Most of the key players in New Labour have had the treatment. There's been Blair (by John Rentoul of The Independent and by Jon Sopel of the BBC), John Prescott (by Colin Brown of The Independent) and Gordon Brown - no relation - by Routledge again. Robin Cook's life, loves and times are being prepared by a man from the Financial Times. Now it's Mandelson's turn.
For politicians, "getting the book" is a rite of arrival, on a par with becoming a Privy Counsellor, but better.
Some readers, however, may be wondering why so many Indy journalists are writing biographies in the first place. Is it because they are they very poor? No, is my answer to that. They are not poor enough. All our political staff are exceedingly well-paid in kind, receiving monthly parcels of rye-bread, candles, biro refills, industrial alcohol, evaporated milk and hair-oil, for which they are exceedingly grateful.
Is it because they are not working at the day job? Well, Sunday political journalists, as is well known, do very little anyway. Most of their time is spent lounging around in silk pyjamas, drinking liqueurs with their pinkies raised and discussing their love lives in tones of languid boredom. (This is particularly true of Mr Routledge.)
As for the rest, they work very hard, but save time by rarely washing or changing their clothes. No, the simple reason is that these chaps are highly talented and in great demand. Whether that is also true of their subjects, I leave the reader to judge.
The Royal Opera's Nozzi di Figaro has been heavily attacked, first by the Royal Corps of Newspaper Critics - including our own - and then by Gerald Kaufman, the Labour MP and culture committee chairman, who wildly suggested that the poor reviews strengthened the case for some management firings. I went to see it this week and hugely enjoyed it - singing, direction, set and all.

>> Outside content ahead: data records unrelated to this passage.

(** * update.py: the sticker catalogue updater

    A shallow embedding of [update.py] and the properties of its
    reconciliation, duplicate detection and classification logic.

    Conventions of the embedding.
    - A Python [str] is a [string], one character for each code point: the
      embedding covers the strings whose code points are below 256 (ASCII
      and Latin-1).  On these, [lower] and [strip] are those of Python: the
      capital letters are [A]-[Z] and the Latin-1 ones at 192-222 other than
      the multiplication sign, and white space includes the next-line and
      no-break-space characters.
    - The catalogue ([db], the parsed [data.json]) is a Python dict with
      insertion order: an association list from base name to entry.  An entry
      object is a record with the two required keys and the four optional
      ones of the persisted format.
    - A Python [set] of filenames is a [gset string]; the order in which the
      interpreter iterates over a set is not fixed by the language, so it is
      a parameter [iter] of the functions that loop over a set.
    - The program talks to an operator and to the file system: a computation
      is a function on a [world] (lines still to be typed, what happened so
      far, the [images/] directory, the parsed [data.json]) that returns a
      value or raises a Python exception. *)

From Stdlib Require Import Ascii String ZArith Sorted.
From stdpp Require Import gmap strings list fin_maps.

Open Scope string_scope.

(** ** Python string operations *)

Module Str.

(** [s[:i]] for [0 <= i]. *)
Fixpoint slice_to (i : nat) (s : string) : string :=
  match i, s with
  | S i', String c s' => String c (slice_to i' s')
  | _, _ => ""
  end.

(** [s[i:]] for [0 <= i]. *)
Fixpoint slice_from (i : nat) (s : string) : string :=
  match i, s with
  | S i', String _ s' => slice_from i' s'
  | _, _ => s
  end.

(** Index of the last occurrence of [c] in [s], if any. *)
Fixpoint rindex (c : ascii) (s : string) : option nat :=
  match s with
  | "" => None
  | String a s' =>
      match rindex c s' with
      | Some i => Some (S i)
      | None => if Ascii.eqb a c then Some 0 else None
      end
  end.

(** [s.rfind(c)]: the highest index of [c], or [-1]. *)
Definition rfind (c : ascii) (s : string) : Z :=
  match rindex c s with
  | Some i => Z.of_nat i
  | None => (-1)%Z
  end.

(** [key.startswith(name)]. *)
Definition startswith (key name : string) : bool := String.prefix name key.

(** [c.lower()] for a code point below 256: the letters [A]-[Z]
    (65-90) and the capital letters of Latin-1 (192-222, without the
    multiplication sign 215) have their lower-case form 32 places up; every
    other character is its own. *)
Definition lower_char (c : ascii) : ascii :=
  let n := nat_of_ascii c in
  if (((65 <=? n) && (n <=? 90))
      || ((192 <=? n) && (n <=? 222) && negb (n =? 215)))%nat
  then ascii_of_nat (n + 32) else c.

(** [s.lower()]. *)
Fixpoint lower (s : string) : string :=
  match s with
  | "" => ""
  | String c s' => String (lower_char c) (lower s')
  end.

(** [c.isspace()] for a code point below 256: tab, line feed, vertical
    tab, form feed, carriage return (9-13), the four separators 0x1c-0x1f
    and space (28-32), next line (0x85) and no-break space (0xa0). *)
Definition isspace (c : ascii) : bool :=
  let n := nat_of_ascii c in
  (((9 <=? n) && (n <=? 13)) || ((28 <=? n) && (n <=? 32))
   || (n =? 133) || (n =? 160))%nat.

Fixpoint lstrip (s : string) : string :=
  match s with
  | "" => ""
  | String c s' => if isspace c then lstrip s' else s
  end.

Fixpoint rstrip (s : string) : string :=
  match s with
  | "" => ""
  | String c s' =>
      match rstrip s' with
      | "" => if isspace c then "" else String c ""
      | r => String c r
      end
  end.

(** [s.strip()]. *)
Definition strip (s : string) : string := rstrip (lstrip s).

(** [x in xs] for a list of strings. *)
Definition mem (x : string) (xs : list string) : bool :=
  existsb (String.eqb x) xs.

(** The loop of [genericpath._splitext] that skips leading dots: is there
    a character other than the separator at an index in
    [filenameIndex, filenameIndex + n)? *)
Fixpoint has_stem (p : string) (filenameIndex n : nat) : bool :=
  match n with
  | O => false
  | S n' =>
      match String.get filenameIndex p with
      | Some c =>
          if Ascii.eqb c "." then has_stem p (S filenameIndex) n' else true
      | None => true
      end
  end.

(** [os.path.splitext(p)] of [posixpath]: the extension starts at the last
    dot after the last ["/"], unless only dots precede it in the file
    name. *)
Definition splitext (p : string) : string * string :=
  let sepIndex := rfind "/" p in
  let dotIndex := rfind "." p in
  if (sepIndex <? dotIndex)%Z
     && has_stem p (Z.to_nat (sepIndex + 1))
                 (Z.to_nat dotIndex - Z.to_nat (sepIndex + 1))
  then (slice_to (Z.to_nat dotIndex) p, slice_from (Z.to_nat dotIndex) p)
  else (p, "").

End Str.

(** ** Data model *)

(** One catalogue entry, the JSON object stored under a base name.  [exts]
    and [tags] are required keys, the other four are present only when
    non-empty. *)
Record entry := Entry {
  entry_tags : string;
  entry_exts : list string;
  entry_title : option string;
  entry_language : option string;
  entry_author : option string;
  entry_license : option string;
}.

(** The catalogue: a dict in insertion order. *)
Definition database := list (string * entry).

Module Db.

(** [name in db]. *)
Definition mem (name : string) (db : database) : bool :=
  existsb (fun kv => String.eqb name (fst kv)) db.

(** [db[name]]. *)
Fixpoint get (name : string) (db : database) : option entry :=
  match db with
  | [] => None
  | (key, obj) :: rest =>
      if String.eqb name key then Some obj else get name rest
  end.

(** [db[name]["exts"].append(ext)]: the entry object is shared with the
    dict, so the dict sees the longer list. *)
Fixpoint append_ext (name ext : string) (db : database) : database :=
  match db with
  | [] => []
  | (key, obj) :: rest =>
      if String.eqb name key
      then (key, Entry (entry_tags obj) (entry_exts obj ++ [ext])
                       (entry_title obj) (entry_language obj)
                       (entry_author obj) (entry_license obj)) :: rest
      else (key, obj) :: append_ext name ext rest
  end.

(** [db[name] = obj]: replaces the value of an existing key in place,
    appends a new key at the end. *)
Fixpoint set (name : string) (obj : entry) (db : database) : database :=
  match db with
  | [] => [(name, obj)]
  | (key, old) :: rest =>
      if String.eqb name key then (key, obj) :: rest
      else (key, old) :: set name obj rest
  end.

End Db.

(** "{}.{}".format(name, ext) *)
Definition filename (name ext : string) : string := name +:+ "." +:+ ext.

(** ** The operator, the console and the file system *)

(** The lines the program prints. *)
Inductive line :=
| FilesIdentical (image other_image : string)
| BothInDatabase
| Remove (image : string)
| BothNotInDatabase
| TagsRequired
| OnlyLowerCase
| ValidLicenses (allowed : list string)
| ValidLanguages (allowed : list string)
| Header (i n : nat) (image : string)
| NoExtension
| Done
| Ignore
| RemoveDuplicatesFirst
| NoNewImages (entries : nat)
| Wrote (new_image_count : nat).

(** The questions the program asks. *)
Inductive prompt :=
| AskNewType (exts : list string) (ext : string)
| AskTags | AskTitle | AskAuthor | AskLicense | AskLanguage
| AskDone
| AskStart (n : nat).

(** What an observer of a run sees, in order. *)
Inductive event :=
| Print (l : line)
| Ask (p : prompt) (prefill : string)
| Dump (db : database).

Inductive exn :=
| EOFError            (* input() at the end of the operator's lines *)
| IndexError          (* string index out of range *)
| FileNotFoundError   (* open() of a file that is not in images/ *)
| JSONDecodeError.    (* json.load() of a data.json that is not JSON *)

(** The state a run works on.  [data_json] is what [json.load] makes of the
    file [data.json], [None] when the file is there and is not JSON; a
    directory without the file is not among the worlds of the embedding. *)
Record world := World {
  stdin : list string;
  trace : list event;
  images_dir : gmap string string;
  data_json : option database;
}.

(** The result of a computation: a value, a Python exception, or the bound
    of the embedding's [while True] loop reached. *)
Inductive result (A : Type) :=
| Ok (a : A)
| Raise (e : exn)
| OutOfFuel.
Arguments Ok {A} a.
Arguments Raise {A} e.
Arguments OutOfFuel {A}.

Definition M (A : Type) : Type := world -> result A * world.

Definition ret {A} (a : A) : M A := fun w => (Ok a, w).

Definition raise {A} (e : exn) : M A := fun w => (Raise e, w).

Definition bind {A B} (m : M A) (k : A -> M B) : M B :=
  fun w =>
    match m w with
    | (Ok a, w') => k a w'
    | (Raise e, w') => (Raise e, w')
    | (OutOfFuel, w') => (OutOfFuel, w')
    end.

Declare Scope py_scope.
Delimit Scope py_scope with py.
Notation "x <- m ;; k" := (bind m (fun x => k))
  (at level 100, m at next level, right associativity) : py_scope.
Notation "m ;; k" := (bind m (fun _ => k))
  (at level 100, right associativity) : py_scope.
Open Scope py_scope.

Definition emit (e : event) : M unit :=
  fun w => (Ok tt, World (stdin w) (trace w ++ [e]) (images_dir w) (data_json w)).

(** [print(l)] *)
Definition print (l : line) : M unit := emit (Print l).

(** [input(p)] and [rlinput(p, prefill)]: show the question (with an editable
    prefill) and read the operator's next line. *)
Definition rlinput (p : prompt) (prefill : string) : M string :=
  fun w =>
    match stdin w with
    | [] => (Raise EOFError,
             World [] (trace w ++ [Ask p prefill]) (images_dir w) (data_json w))
    | value :: rest =>
        (Ok value,
         World rest (trace w ++ [Ask p prefill]) (images_dir w) (data_json w))
    end.

Definition input (p : prompt) : M string := rlinput p "".

(** A computation that needs no world. *)
Definition lift {A} (r : result A) : M A := fun w => (r, w).

(** ** The program *)

(** subset of https://spdx.org/licenses/ *)
Definition valid_licenses : list string := [""; "CC0-1.0"].
Definition valid_languages : list string :=
  [""; "dutch"; "english"; "french"; "german"].

(** The [for key in db] loop of [get_defaults_entry]. *)
Fixpoint get_defaults_entry_loop (name : string) (items : database)
  : result (option entry) :=
  match items with
  | [] => Ok None
  | (key, obj) :: rest =>
      (* match entry with different file extensions *)
      if Str.startswith key name then
        match String.get (String.length name) key with
        | None => Raise IndexError
        | Some c =>
            if Ascii.eqb c "." then Ok (Some obj)
            else get_defaults_entry_loop name rest
        end
      else get_defaults_entry_loop name rest
  end.

Definition get_defaults_entry (db : database) (image : string)
  : result (option entry) :=
  let '(name, ext) := Str.splitext image in
  get_defaults_entry_loop name db.

(** [default.get(key, "")] for the object [get_defaults_entry] returned,
    [None] being the empty dict. *)
Definition default_get (field : entry -> option string)
    (default : option entry) : string :=
  match default with
  | Some obj => match field obj with Some v => v | None => "" end
  | None => ""
  end.

Definition is_valid_author (author : string) : M bool := ret true.

Definition is_valid_title (author : string) : M bool := ret true.

Definition is_valid_tags (tags : string) : M bool :=
  if (String.length tags =? 0)%nat then
    print TagsRequired ;; ret false
  else if negb (String.eqb (Str.lower tags) tags) then
    print OnlyLowerCase ;; ret false
  else ret true.

Definition is_valid_license (license : string) : M bool :=
  if negb (Str.mem license valid_licenses) then
    print (ValidLicenses valid_licenses) ;; ret false
  else ret true.

Definition is_valid_language (language : string) : M bool :=
  if negb (Str.mem language valid_languages) then
    print (ValidLanguages valid_languages) ;; ret false
  else ret true.

(** [lambda v: v in ["", "Y", "n"]] *)
Definition is_yes_no (v : string) : M bool := ret (Str.mem v [""; "Y"; "n"]).

(** The number of lines the operator has still to type: a bound on the
    number of times a loop that reads a line in each round can run. *)
Definition lines_left : M nat := fun w => (Ok (List.length (stdin w)), w).

Definition out_of_fuel {A} : M A := fun w => (OutOfFuel, w).

(** [while not is_valid(value): value = rlinput(prompt, value)] *)
Fixpoint get_value_loop (fuel : nat) (p : prompt) (is_valid : string -> M bool)
    (value : string) : M string :=
  ok <- is_valid value ;;
  if ok then ret (Str.strip value)
  else
    value' <- rlinput p value ;;
    match fuel with
    | O => out_of_fuel
    | S fuel' => get_value_loop fuel' p is_valid value'
    end.

Definition get_value (p : prompt) (is_valid : string -> M bool)
    (prefill : string) : M string :=
  value <- rlinput p prefill ;;
  fuel <- lines_left ;;
  get_value_loop fuel p is_valid value.

Definition split_ext (image : string) : string * string :=
  let i := Str.rfind "." image in
  if (i =? -1)%Z then (image, "")
  else (Str.slice_to (Z.to_nat i) image, Str.slice_from (Z.to_nat (i + 1)) image).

Yet for all I know, the critics were right as critics. Their judgements are sophisticated and essential in keeping up standards. But for the rest of us, it's important to remember that the same show, film or concert, judged second-rate by a critic of exquisite taste and elephantine memory, can still feel wonderful and liberating to the common herd. In short, believe what you read, but don't necessarily be put off.
I have a wodge of letters taking us to task for hypocrisy in running a leader on the importance of spelling.
Brigit Rohowsky from Dulwich was "appalled by the pomposity and inappropriateness" of the editorial. Peter Fooks from Nottingham pointed out that The Independent crossword on the same day as the leader apparently contained the answer "extravert". John Andrews of Lewes claims that we spoke recently of someone having a "hair lip" (and that we didn't mean moustache).
All I can say is that our modestly-sized staff produces, in only a few intense hours at the end of the average day, up to 60,000 words, or the equivalent of a small novel, and that the mistakes are, though too many, also comparatively few. In the same bundle of letters of complaint, for instance, adding up to perhaps 400 words, I found five spelling errors or serious errors of punctuation. Of the errors we do make, most are first edition mistakes, corrected for the bulk of the daily run.